Figure 2.

Inhibition of xCT with sulfasalazine blocks cystine uptake and ROS detoxification by metaplastic cells. (A) Relative mRNA expression of Cd44v9 and xCT in ImChief and ImSPEM cells determined by reverse-transcription quantitative PCR (P = .0002∗∗∗ and .0149∗, respectively). (B) ImChief and ImSPEM cells were immunostained for CD44v9 (red) with nuclear counterstain 4′,6-diamidino-2-phenylindole (DAPI) (blue). Scale bar: 100 μm. (C) Percentage of cells per 20× field that are CD44v9-positive (P < .0001∗∗∗∗). (D) Diagram of ROS indicators CellROX green reagent and DHE. (E) Representative fluorescence images of cystine-FITC (green), glutathione (green), CellROX (green), and oxidized DHE (DHE-ox) (red) in ImSPEM cells ± sulfasalazine with nuclear counterstain Hoechst (blue).

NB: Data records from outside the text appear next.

(* ===== verification/StdioMisc.v ===== *)
(** * StdioMisc: src/stdio/fgets.c and src/stdio/errno.c

    A program that counts how often [fgets] with a small buffer has to be called,
    and one that opens a file to see why it cannot. *)

From S2P Require Import Prelude Prog Posix Cstd Stdio StdioTools.

Module Fgets.
Definition BUF_SIZE : nat := 5.

Definition FILE : string := "abcd.txt".

(** A stream that could not be opened is used all the same. *)
Definition step (s : Z * option stream) : M (os * list (list byte)) ((Z * option stream) + Z) :=
  let '(n, f) := s in
  n ← int_ (n + 1);
  f ← unwrap NullDeref f;
  '(buf, f) ← sys (fgets BUF_SIZE f);
  match buf with
  | None => mret (inr n)
  | Some buf => print (cstr buf ++ [LF]) ;; mret (inl (n, Some f))
  end.

Definition main (fuel : nat) : M (os * list (list byte)) Z :=
  f ← sys (fopen_r FILE);
  n ← iter fuel step (0, f);
  print (bytes "n = " ++ dec n ++ [LF]) ;;
  mret 0.

(** The pieces in which [fgets] reads a text. *)
Fixpoint pieces (fuel : nat) (l : list byte) : list (list byte) :=
  match fuel with
  | O => []
  | S fuel' => match take_line (BUF_SIZE - 1) l with [] => [] | p => p :: pieces fuel' (drop (length p) l) end
  end.

Lemma pieces_spec fuel l :
  (length l < fuel)%nat ->
  concat (pieces fuel l) = l /\ Forall (fun p => (1 <= length p <= 4)%nat) (pieces fuel l) /\
  (length (pieces fuel l) <= length l)%nat.
Proof.
  revert l. induction fuel as [|fuel IH]; intros l Hf; [lia|]. cbn [pieces].
  pose proof (take_line_split (BUF_SIZE - 1) l) as Hs. pose proof (take_line_length (BUF_SIZE - 1) l) as Hl.
  pose proof (take_line_nil (BUF_SIZE - 1) l ltac:(cbn; lia)) as Hn.
  destruct (take_line (BUF_SIZE - 1) l) as [|b p] eqn:E.
  - rewrite (Hn eq_refl). by split_and!.
  - assert (Hlen : length l = (length (b :: p) + length (drop (length (b :: p)) l))%nat) by (by rewrite <-length_app, Hs).
    destruct (IH (drop (length (b :: p)) l)) as (H1 & H2 & H3); [cbn [length] in *; lia|].
    split_and!; [cbn [concat]; by rewrite H1|constructor; [unfold BUF_SIZE in Hl; cbn [length Nat.sub] in *; lia|done]|cbn [length] in *; lia].
Qed.

Lemma loop_reads fuel c k n w o :
  no_err (orc w) -> fs w !! FILE = Some c -> x00 ∉ c -> (k <= length c)%nat -> (length c - k < fuel)%nat ->
  0 <= n -> n + Z.of_nat (length c - k) + 1 <= INT_MAX ->
  exists w', fs w' = fs w /\
    iter fuel step (n, Some (Stream FILE k)) (w, o) =
    Ok (n + Z.of_nat (length (pieces fuel (drop k c))) + 1) (w', o ++ map (fun p => p ++ [LF]) (pieces fuel (drop k c))).
Proof.
  revert k n w o. induction fuel as [|fuel IH]; intros k n w o Hn Hc Hz Hk Hf Hn0 Hmax; [lia|].
  destruct (wp_Ok (fgets BUF_SIZE (Stream FILE k))
      (fun x w1 => exists o, o `suffix_of` orc w /\ w1 = with_orc o w /\
         let l := take_line (BUF_SIZE - 1) (drop k c) in
         x = (match l with [] => None | _ => Some l end, Stream FILE (k + length l))) w) as (x & w1 & Hx & q & Hq & -> & ->).
  { apply (wp_fgets _ FILE k c); [done..|]. intros q Hq. by exists q. }
  cbn [iter pieces]. unfold step at 1. unfold int_. rewrite (proj2 (in_int_spec _)) by (unfold INT_MIN; lia).
  unfold sys, on, mbind, M_bind, mret, M_ret. cbn [unwrap mret M_ret fst snd]. rewrite Hx.
  set (l := take_line (BUF_SIZE - 1) (drop k c)). assert (El : l = take_line (BUF_SIZE - 1) (drop k c)) by done. clearbody l.
  destruct l as [|b l].
  - exists (with_orc q w). split; [done|]. cbn. rewrite app_nil_r. do 2 f_equal. lia.
  - pose proof (take_line_split (BUF_SIZE - 1) (drop k c)) as Hs. rewrite <-El in Hs.
    assert (Hlen : (length (b :: l) <= length c - k)%nat) by (rewrite <-length_drop, <-Hs, length_app; lia).
    assert (Hcs : cstr (b :: l) = b :: l).
    { apply cstr_id. intros Hin. apply Hz. rewrite <-(take_drop k c), <-Hs, !elem_of_app. auto. }
    destruct (IH (k + length (b :: l))%nat (n + 1) (with_orc q w) (o ++ [cstr (b :: l) ++ [LF]])) as (w' & Hw' & Hrun);
      [by eapply no_err_suffix|done|done|lia|cbn [length] in *; lia|lia|cbn [length] in *; lia|].
    exists w'. split; [done|]. rewrite drop_drop. cbn [print modify fst snd mbind M_bind]. rewrite Hrun, Hcs.
    cbn [map length]. rewrite <-(assoc_L (++)). cbn [app]. f_equal. lia.
Qed.

(** fgets.c: for every text without zero bytes the pieces that are printed are
    the text, each has one to four bytes, and the number printed last is one more
    than the number of pieces, the last call being the one that finds the end.  If
    the file cannot be opened the program says so and reads from it all the same. *)
Theorem fgets_counts fuel w c :
  no_err (orc w) -> x00 ∉ c -> (length c < fuel)%nat -> Z.of_nat (length c) < INT_MAX ->
  (fs w !! FILE = Some c ->
   exists w' ps, fs w' = fs w /\ concat ps = c /\ Forall (fun p => (1 <= length p <= 4)%nat) ps /\
     main fuel (w, []) =
     Ok 0 (w', map (fun p => p ++ [LF]) ps ++ [bytes "n = " ++ dec (Z.of_nat (length ps) + 1) ++ [LF]])) /\
  (fs w !! FILE = None -> exists w', main fuel (w, []) = Fault NullDeref (w', [])).
Proof.
  intros Hn Hz Hf Hmax. destruct fuel as [|fuel]; [lia|]. split; intros Hc.
  - destruct (wp_Ok (fopen_r FILE) (fun f w1 => exists o, o `suffix_of` orc w /\ f = Some (Stream FILE 0) /\ w1 = with_orc o w) w)
      as (f & w1 & Hx & q & Hq & -> & ->).
    { apply (wp_fopen_ok FILE c); [done..|]. intros q Hq. by exists q. }
    destruct (loop_reads (S fuel) c 0 0 (with_orc q w) []) as (w' & Hw' & Hrun);
      [by eapply no_err_suffix|done|done|lia|lia|lia|lia|].
    destruct (pieces_spec (S fuel) c Hf) as (H1 & H2 & _). exists w', (pieces (S fuel) c). split_and!; [done|done|done|].
    unfold main, sys, on. unfold mbind at 1, M_bind at 1. cbn [fst snd]. rewrite Hx. unfold mbind at 1, M_bind at 1. rewrite Hrun.
    rewrite drop_0. cbn [app]. rewrite Z.add_0_l. done.
  - destruct (wp_Ok (fopen_r FILE) (fun f w1 => f = None) w) as (f & w1 & Hx & ->).
    { apply wp_fopen_r; [done|done|]. rewrite Hc. by intros o _ [? ?]. }
    exists w1. unfold main, sys, on. unfold mbind at 1, M_bind at 1. cbn [fst snd]. rewrite Hx. done.
Qed.

(** The file of the repository. *)
Definition abcd_os : os :=
  {| fs := {[ FILE := bytes "abcd" ++ [LF] ]}; ofds := []; fdt := ∅; errno := 0; orc := [] |}.

Lemma fgets_counts_witness :
  exists w' ps, fs w' = fs abcd_os /\ concat ps = bytes "abcd" ++ [LF] /\ Forall (fun p => (1 <= length p <= 4)%nat) ps /\
    main 10 (abcd_os, []) =
    Ok 0 (w', map (fun p => p ++ [LF]) ps ++ [bytes "n = " ++ dec (Z.of_nat (length ps) + 1) ++ [LF]]).
Proof.
  apply (fgets_counts 10 abcd_os (bytes "abcd" ++ [LF]));
    [by constructor|by apply (bool_decide_unpack (_ ∉ _)); vm_compute|cbn; lia|unfold INT_MAX; cbn; lia|reflexivity].
Defined.

(** Two pieces, three calls. *)
Example fgets_demo : pieces 10 (bytes "abcd" ++ [LF]) = [bytes "abcd"; [LF]].
Proof. vm_compute. done. Qed.
End Fgets.

Module Errno.
(** The number [fopen] left in [errno] is printed; the status is 0 in any case. *)
Definition main : M (os * list Z) Z :=
  fp ← sys (fopen_r "stdio.c");
  match fp with
  | None => t ← get; print (errno t.1) ;; mret 0
  | Some _ => mret 0
  end.

(** errno.c prints an error number exactly if the file cannot be opened, ENOENT
    if there is none, and leaves the files alone. *)
Theorem errno_prints w :
  wp main (fun r t => r = 0 /\ fs t.1 = fs w /\
    (t.2 = [] /\ is_Some (fs w !! "stdio.c"%string) \/
     t.2 = [ENOENT] /\ fs w !! "stdio.c"%string = None \/ exists e, t.2 = [Zpos e] /\ head (orc w) = Some (AErr e)))
    (fun _ _ => False) (w, []).
Proof.
  unfold main, sys. wp_steps. cbn [fst snd]. apply wp_fopen_r.
  - intros e o Ho. wp_steps. cbn [fst snd]. unfold print. wp_steps. cbn. split_and!; [done|done|]. right. right. exists e. by rewrite Ho.
  - intros o _ Hn. wp_steps. unfold print. wp_steps. cbn. split_and!; [done|done|]. right. left. done.
  - intros o _ Hs. wp_steps. cbn. split_and!; [done|done|]. by left.
Qed.
End Errno.
(* ===== verification/Procs.v ===== *)
(** * Procs: src/ps/exec_test.c, src/ps/zombie.c, src/terminal/pgid.c and sid.c

    Programs whose processes run at the same time.  A step is a call of one
    process; the steps come in any order.  A child that has ended is a zombie
    until its parent waits for it. *)

From S2P Require Import Prelude.

(** ** exec_test.c *)
Module ExecTest.

(** An [exec]: the file, whether it is searched for in PATH, the arguments, and
    the environment ([None]: that of the caller).  What the program it starts
    prints and whether it ends are not known: they are events. *)
Record exec_call := ExecCall {
  e_file : string; e_search : bool; e_argv : list string; e_env : option (list string) }.

Definition call_of (i : nat) : exec_call :=
  match i with
  | 0%nat => ExecCall "/usr/bin/echo" false ["echo"; "*"] None
  | 1%nat => ExecCall "echo" true ["echo"; "*"] None
  | _ => ExecCall "/usr/bin/env" false ["env"] (Some ["X_VAR=helloworld"])
  end%string.

(** The line behind an [exec] that failed. *)
Definition line_of (i : nat) : list byte :=
  match i with
  | 0%nat => bytes "execl: this line shoudn't printed"
  | 1%nat => bytes "execlp: this line shoudn't printed"
  | _ => bytes "execle: this line shoudn't printed"
  end ++ [x0a].

Inductive cstate := Running | Zombie (status : Z) | Reaped (status : Z).

(** A child: which of the three it is, the program it has become, its state. *)
Record child := Child { kind : nat; image : option exec_call; cst : cstate }.

(** The parent: before the [fork] number [i], in the [wait] loop, or ended. *)
Inductive ppos := PFork (i cnt : nat) | PWait (i cnt : nat) | PDone.

(** [out]: who wrote what on the standard output, in order. *)
Record st := St { parent : ppos; kids : list child; out : list (nat * list byte) }.

Definition running (c : child) : bool := match cst c with Running => true | _ => false end.
Definition zombie (c : child) : bool := match cst c with Zombie _ => true | _ => false end.
Definition reaped (c : child) : bool := match cst c with Reaped _ => true | _ => false end.

Definition reap (c : child) : child :=
  Child (kind c) (image c) match cst c with Zombie x => Reaped x | y => y end.

(** [fork] makes a child or not; [wait] takes a zombie, blocks while there is none
    but a child is running, and fails at once when there is no child. *)
Definition parent_step (forked : bool) (s : st) : st :=
  match parent s with
  | PFork i cnt =>
      let cnt := S cnt in
      St (if decide (i = 2)%nat then PWait 0 cnt else PFork (S i) cnt)
         (if forked then kids s ++ [Child i None Running] else kids s) (out s)
  | PWait i cnt =>
      if decide (i < cnt)%nat then
        match find_idx zombie (kids s) with
        | Some k => St (PWait (S i) cnt) (alter reap k (kids s)) (out s)
        | None => if existsb running (kids s) then s else St (PWait (S i) cnt) (kids s) (out s)
        end
      else St PDone (kids s) (out s)
  | PDone => s
  end.

(** The child's [exec] succeeds, or its line is printed and it exits with 0. *)
Definition child_step (k : nat) (execed : bool) (s : st) : st :=
  match kids s !! k with
  | Some (Child i None Running) =>
      if execed then St (parent s) (<[k := Child i (Some (call_of i)) Running]> (kids s)) (out s)
      else St (parent s) (<[k := Child i None (Zombie 0)]> (kids s)) (out s ++ [(k, line_of i)])
  | _ => s
  end.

Scale bar: 100 μm. (F) Relative fluorescence intensity of cystine-FITC (P = .007∗∗), glutathione (P = .001∗∗), CellROX (P = .0019∗∗), and DHE-ox (P = .0003∗∗∗) in ImSPEM cells ± sulfasalazine. Statistical significance was determined by unpaired Student t test (n = 4 per condition).